DATASET RECORDS Block Start
(** * python-ngram: the n-gram index of [ngram.py] and [ngram_abstract.py]

    A shallow embedding of the in-memory [NGram] class (a Python 2 [set]
    extended with an inverted n-gram index) and of the search and scoring
    code it inherits from [NGramAbstract].

    Modelling conventions.
    - Items are strings.  The keyless default [key(item) = item] requires
      it, and a key function is a function from strings to strings.
    - Python dictionaries are [gmap]s, the base [set] is a [gset].  The
      order in which Python iterates a dictionary depends on how it was
      filled: [search] takes the order of [map_to_list], and [search_in]
      takes the order as an argument, for what has to hold in every
      order.
    - Python [int]s are [Z] where they can be negative (configuration
      values, the [allgrams] denominator) and [nat] where the code only
      ever counts up from zero (string lengths, occurrence counts).
    - Python [float]s are idealised as real numbers: arithmetic is exact,
      [x ** y] is the real power.  Statements about scores are therefore
      statements about the formula the code computes, not about rounding.
    - A raised exception is a value of type [exn]; a method that mutates
      the object and may raise returns the exception together with the
      state the object is left in. *)

From Stdlib Require Import ZArith Lia String Ascii List Reals Lra.
From stdpp Require Import base gmap sets list strings sorting.

#[local] Set Warnings "-clear-no-such-hyp".
Local Open Scope Z_scope.

(** ** Exceptions and the error monad *)

Inductive exn : Type :=
  | ValueError (msg : string)
  | TypeError (msg : string)
  | KeyError
  | IndexError
  | ZeroDivisionError
  | RuntimeError.

Definition result (A : Type) : Type := exn + A.

Definition ret {A} (a : A) : result A := inr a.
Definition raise {A} (e : exn) : result A := inl e.
Definition bind {A B} (m : result A) (k : A → result B) : result B :=
  match m with
  | inl e => inl e
  | inr a => k a
  end.

Notation "'let*' x ':=' m 'in' k" := (bind m (λ x, k))
  (at level 10, x name, m at level 100, k at level 200, only parsing).

(** ** Python built-ins used by the source *)

(** [len(s)] as an integer. *)
Definition len (s : string) : Z := Z.of_nat (String.length s).

(** [s * n] on a string: [n] copies of [s], none when [n <= 0]. *)
Fixpoint str_rep (s : string) (n : nat) : string :=
  match n with
  | O => ""
  | S n' => s +:+ str_rep s n'
  end.

Definition str_mul (s : string) (n : Z) : string := str_rep s (Z.to_nat n).

(** An index of a slice, brought into [0 .. len]: a negative index counts
    from the end. *)
Definition slice_index (l i : Z) : Z :=
  if i <? 0 then Z.max 0 (i + l) else Z.min i l.

(** [s[i:j]]. *)
Definition py_slice (s : string) (i j : Z) : string :=
  let lo := slice_index (len s) i in
  let hi := slice_index (len s) j in
  substring (Z.to_nat lo) (Z.to_nat (hi - lo)) s.

(** [range(n)]. *)
Definition py_range (n : Z) : list Z := Z.of_nat <$> seq 0 (Z.to_nat n).

(** Floats.  [x <= y], [x / y] and [x ** y]. *)

Definition Rleb (x y : R) : bool := if Rle_dec x y then true else false.

Definition float_div (x y : R) : result R :=
  if Req_dec_T y 0 then raise ZeroDivisionError else ret (x / y)%R.

(** [x ** y] with a float operand, by the cases Python 2 distinguishes: a
    zero exponent gives [1.0]; a zero base gives [0.0] (a negative exponent
    raises); a negative base raises for a fractional exponent; the rest is
    the real power. *)
Definition float_pow (x y : R) : result R :=
  if Req_dec_T y 0 then ret 1%R
  else if Req_dec_T x 0 then
    (if Rlt_dec y 0 then raise ZeroDivisionError else ret 0%R)
  else if Rlt_dec 0 x then ret (Rpower x y)
  else if Req_dec_T (IZR (Int_part y)) y then ret (powerRZ x (Int_part y))
  else raise (ValueError
                "negative number cannot be raised to a fractional power").

(** The values a caller can pass for the arguments of [__init__]. *)
Inductive pynum : Type :=
  | PInt (z : Z)
  | PFloat (x : R).

Inductive pyval : Type :=
  | PyNone
  | PyNum (n : pynum)
  | PyStr (s : string)
  | PyFun (f : string → string)
  | PyObj (type_name : string).

Definition num_val (n : pynum) : R :=
  match n with
  | PInt z => IZR z
  | PFloat x => x
  end.

Definition type_name_of (v : pyval) : string :=
  match v with
  | PyNone => "NoneType"
  | PyNum (PInt _) => "int"
  | PyNum (PFloat _) => "float"
  | PyStr _ => "str"
  | PyFun _ => "function"
  | PyObj t => t
  end.

(** [s + v] with a string on the left: only a string can be appended. *)
Definition str_add (s : string) (v : pyval) : result string :=
  match v with
  | PyStr t => ret (s +:+ t)
  | _ => raise (TypeError ("cannot concatenate 'str' and '"
                           +:+ type_name_of v +:+ "' objects"))
  end.

(** [raise ValueError(s + v)]: the message is built first. *)
Definition raise_ValueError {A} (s : string) (v : pyval) : result A :=
  let* msg := str_add s v in
  raise (ValueError msg).

(** * The class [NGram] *)

Module NGram.

(** ** Configuration

    The attributes [__init__] stores on the object.  [_padding] is derived
    from [_pad_char] and [_pad_len] once and never reassigned. *)

Record config : Type := Config {
  threshold : R;
  warp : R;
  N : Z;
  _pad_len : Z;
  _pad_char : string;
  _key : option (string → string)
}.

Definition _padding (cfg : config) : string :=
  str_mul (_pad_char cfg) (_pad_len cfg).

(** The conditions [__init__] checks before it stores the attributes. *)
Definition valid (cfg : config) : Prop :=
  (0 <= threshold cfg <= 1)%R ∧
  (1 <= warp cfg <= 3)%R ∧
  1 ≤ N cfg ∧
  0 ≤ _pad_len cfg < N cfg ∧
  String.length (_pad_char cfg) = 1%nat.

(** ** Tokenizer ([ngram_abstract.py], lines 98-143) *)

Definition key (cfg : config) (item : string) : string :=
  match _key cfg with
  | Some f => f item
  | None => item
  end.

Definition pad (cfg : config) (s : string) : string :=
  _padding cfg +:+ s +:+ _padding cfg.

Definition _split (cfg : config) (s : string) : list string :=
  (λ i, py_slice s i (i + N cfg)) <$> py_range (len s - N cfg + 1).

Definition split (cfg : config) (s : string) : list string :=
  _split cfg (pad cfg s).

Definition splititem (cfg : config) (item : string) : list string :=
  split cfg (key cfg item).

(** The configuration of [NGram()] with every argument left at its default. *)
Definition default_config : config :=
  {| threshold := 0; warp := 1; N := 3; _pad_len := 2; _pad_char := "$";
     _key := None |}.

(** ** The index ([ngram.py])

    The three tables of an [NGram] object: the base [set] of items, the
    [length] dictionary and the [_grams] dictionary of dictionaries. *)

Record index : Type := Index {
  members : gset string;
  lengths : gmap string nat;
  _grams : gmap string (gmap string nat)
}.

Definition empty_index : index :=
  {| members := ∅; lengths := ∅; _grams := ∅ |}.

(** [grams[ngram][item]] as a lookup that fails when either key is absent. *)
Definition gram_count (grams : gmap string (gmap string nat))
    (ngram item : string) : option nat :=
  match grams !! ngram with
  | Some sub => sub !! item
  | None => None
  end.

(** One iteration of the loop of [add] (lines 130-132). *)
Definition incr_gram (item : string) (grams : gmap string (gmap string nat))
    (ngram : string) : gmap string (gmap string nat) :=
  let sub := default ∅ (grams !! ngram) in
  let c := default 0%nat (sub !! item) in
  <[ngram := <[item := S c]> sub]> grams.

Definition add (cfg : config) (item : string) (st : index) : index :=
  if decide (item ∈ members st) then st
  else
    let padded_item := pad cfg (key cfg item) in
    {| members := {[item]} ∪ members st;
       lengths := <[item := String.length padded_item]> (lengths st);
       _grams := foldl (incr_gram item) (_grams st) (_split cfg padded_item) |}.

Definition update (cfg : config) (items : list string) (st : index) : index :=
  foldl (λ st item, add cfg item st) st items.

(** The loop of [remove] (lines 145-146): [del] raises [KeyError] when the
    n-gram or the item is not a key, and the deletions already made stay. *)
Fixpoint del_grams (item : string) (ngrams : list string)
    (grams : gmap string (gmap string nat))
    : option exn * gmap string (gmap string nat) :=
  match ngrams with
  | [] => (None, grams)
  | ngram :: rest =>
      match grams !! ngram with
      | None => (Some KeyError, grams)
      | Some sub =>
          match sub !! item with
          | None => (Some KeyError, grams)
          | Some _ => del_grams item rest (<[ngram := delete item sub]> grams)
          end
      end
  end.

(** [remove] returns the exception it raised, if any, and the state it
    leaves the object in. *)
Definition remove (cfg : config) (item : string) (st : index)
    : option exn * index :=
  if decide (item ∈ members st) then
    let members' := members st ∖ {[item]} in
    match lengths st !! item with
    | None =>
        (Some KeyError,
         {| members := members'; lengths := lengths st; _grams := _grams st |})
    | Some _ =>
        let '(e, grams') :=
          del_grams item (splititem cfg item) (_grams st) in
        (e, {| members := members'; lengths := delete item (lengths st);
               _grams := grams' |})
    end
  else (None, st).

Definition discard (cfg : config) (item : string) (st : index)
    : option exn * index :=
  if decide (item ∈ members st) then remove cfg item st else (None, st).

Definition get_item_length (st : index) (mtch : string) : result nat :=
  match lengths st !! mtch with
  | Some l => ret l
  | None => raise KeyError
  end.

(** One iteration of the inner loop of [items_sharing_ngrams]
    (lines 166-171) on the pair [(shared, remaining)]. *)
Definition credit (ngram : string)
    (acc : gmap string nat * gmap string (gmap string nat))
    (mc : string * nat) : gmap string nat * gmap string (gmap string nat) :=
  let '(shared, remaining) := acc in
  let '(mtch, count) := mc in
  let sub := default ∅ (remaining !! ngram) in
  let r := default count (sub !! mtch) in
  if (0 <? r)%nat then
    (<[mtch := S (default 0%nat (shared !! mtch))]> shared,
     <[ngram := <[mtch := Nat.pred r]> sub]> remaining)
  else
    (shared, <[ngram := <[mtch := r]> sub]> remaining).

(** One iteration of the outer loop: a [KeyError] of [self._grams[ngram]]
    is caught and the n-gram skipped. *)
Definition credit_ngram (grams : gmap string (gmap string nat))
    (acc : gmap string nat * gmap string (gmap string nat))
    (ngram : string) : gmap string nat * gmap string (gmap string nat) :=
  match grams !! ngram with
  | Some sub => foldl (credit ngram) acc (map_to_list sub)
  | None => acc
  end.

Definition items_sharing_ngrams (cfg : config) (st : index) (query : string)
    : gmap string nat :=
  (foldl (credit_ngram (_grams st)) (∅, ∅) (split cfg query)).1.

(** ** Scoring ([ngram_abstract.py], lines 234-263) *)

Definition _similarity (samegrams allgrams : Z) (warp : R) : result R :=
  if Rlt_dec (Rabs (warp - 1)) 1e-9 then
    float_div (IZR samegrams) (IZR allgrams)
  else
    let diffgrams := IZR (allgrams - samegrams) in
    let* aw := float_pow (IZR allgrams) warp in
    let* dw := float_pow diffgrams warp in
    let* aw' := float_pow (IZR allgrams) warp in
    float_div (aw - dw) aw'.

(** ** Search ([ngram_abstract.py], lines 170-199) *)

(** [results.sort(key=lambda x:x[1], reverse=True)]: a stable sort by
    decreasing score, here by insertion. *)
Fixpoint insert_desc (x : string * R) (l : list (string * R))
    : list (string * R) :=
  match l with
  | [] => [x]
  | y :: l' =>
      if Rlt_dec x.2 y.2 then y :: insert_desc x l' else x :: y :: l'
  end.

Definition sort_desc (l : list (string * R)) : list (string * R) :=
  foldr insert_desc [] l.

(** The denominator computed at lines 192-193. *)
Definition allgrams_of (cfg : config) (query : string)
    (item_length samegrams : nat) : Z :=
  len (pad cfg query) + Z.of_nat item_length - 2 * N cfg
  - Z.of_nat samegrams + 2.

(** One iteration of the loop of [search]; an exception ends the loop. *)
Definition search_step (cfg : config) (st : index) (query : string)
    (threshold : R) (acc : result (list (string * R)))
    (ms : string * nat) : result (list (string * R)) :=
  let* results := acc in
  let* item_length := get_item_length st ms.1 in
  let allgrams := allgrams_of cfg query item_length ms.2 in
  let* similarity := _similarity (Z.of_nat ms.2) allgrams (warp cfg) in
  if Rleb threshold similarity then ret (results ++ [(ms.1, similarity)])
  else ret results.

Definition search (cfg : config) (st : index) (query : string)
    (thr : option R) : result (list (string * R)) :=
  let threshold := default (threshold cfg) thr in
  let* results :=
    foldl (search_step cfg st query threshold) (ret [])
      (map_to_list (items_sharing_ngrams cfg st query)) in
  ret (sort_desc results).

(** [search] taking the candidates in the order [cands].  The loop of
    [search] follows [dict.iteritems()], whose order depends on how the
    dictionary was filled; [cands] stands for any such order, and
    [search] is [search_in] at the order of [map_to_list]. *)
Definition search_in (cfg : config) (st : index) (query : string)
    (thr : option R) (cands : list (string * nat))
    : result (list (string * R)) :=
  let threshold := default (threshold cfg) thr in
  let* results :=
    foldl (search_step cfg st query threshold) (ret []) cands in
  ret (sort_desc results).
DATASET RECORDS Block End
■ WORK REQUEST: Would you retype exactly the lines above, from the line with "Inductive exn : Type" to the line with "Definition str_mul (s", with both end lines kept and nothing more?

■ ANSWER SPACE:
Inductive exn : Type :=
  | ValueError (msg : string)
  | TypeError (msg : string)
  | KeyError
  | IndexError
  | ZeroDivisionError
  | RuntimeError.

Definition result (A : Type) : Type := exn + A.

Definition ret {A} (a : A) : result A := inr a.
Definition raise {A} (e : exn) : result A := inl e.
Definition bind {A B} (m : result A) (k : A → result B) : result B :=
  match m with
  | inl e => inl e
  | inr a => k a
  end.

Notation "'let*' x ':=' m 'in' k" := (bind m (λ x, k))
  (at level 10, x name, m at level 100, k at level 200, only parsing).

(** ** Python built-ins used by the source *)

(** [len(s)] as an integer. *)
Definition len (s : string) : Z := Z.of_nat (String.length s).

(** [s * n] on a string: [n] copies of [s], none when [n <= 0]. *)
Fixpoint str_rep (s : string) (n : nat) : string :=
  match n with
  | O => ""
  | S n' => s +:+ str_rep s n'
  end.

Definition str_mul (s : string) (n : Z) : string := str_rep s (Z.to_nat n).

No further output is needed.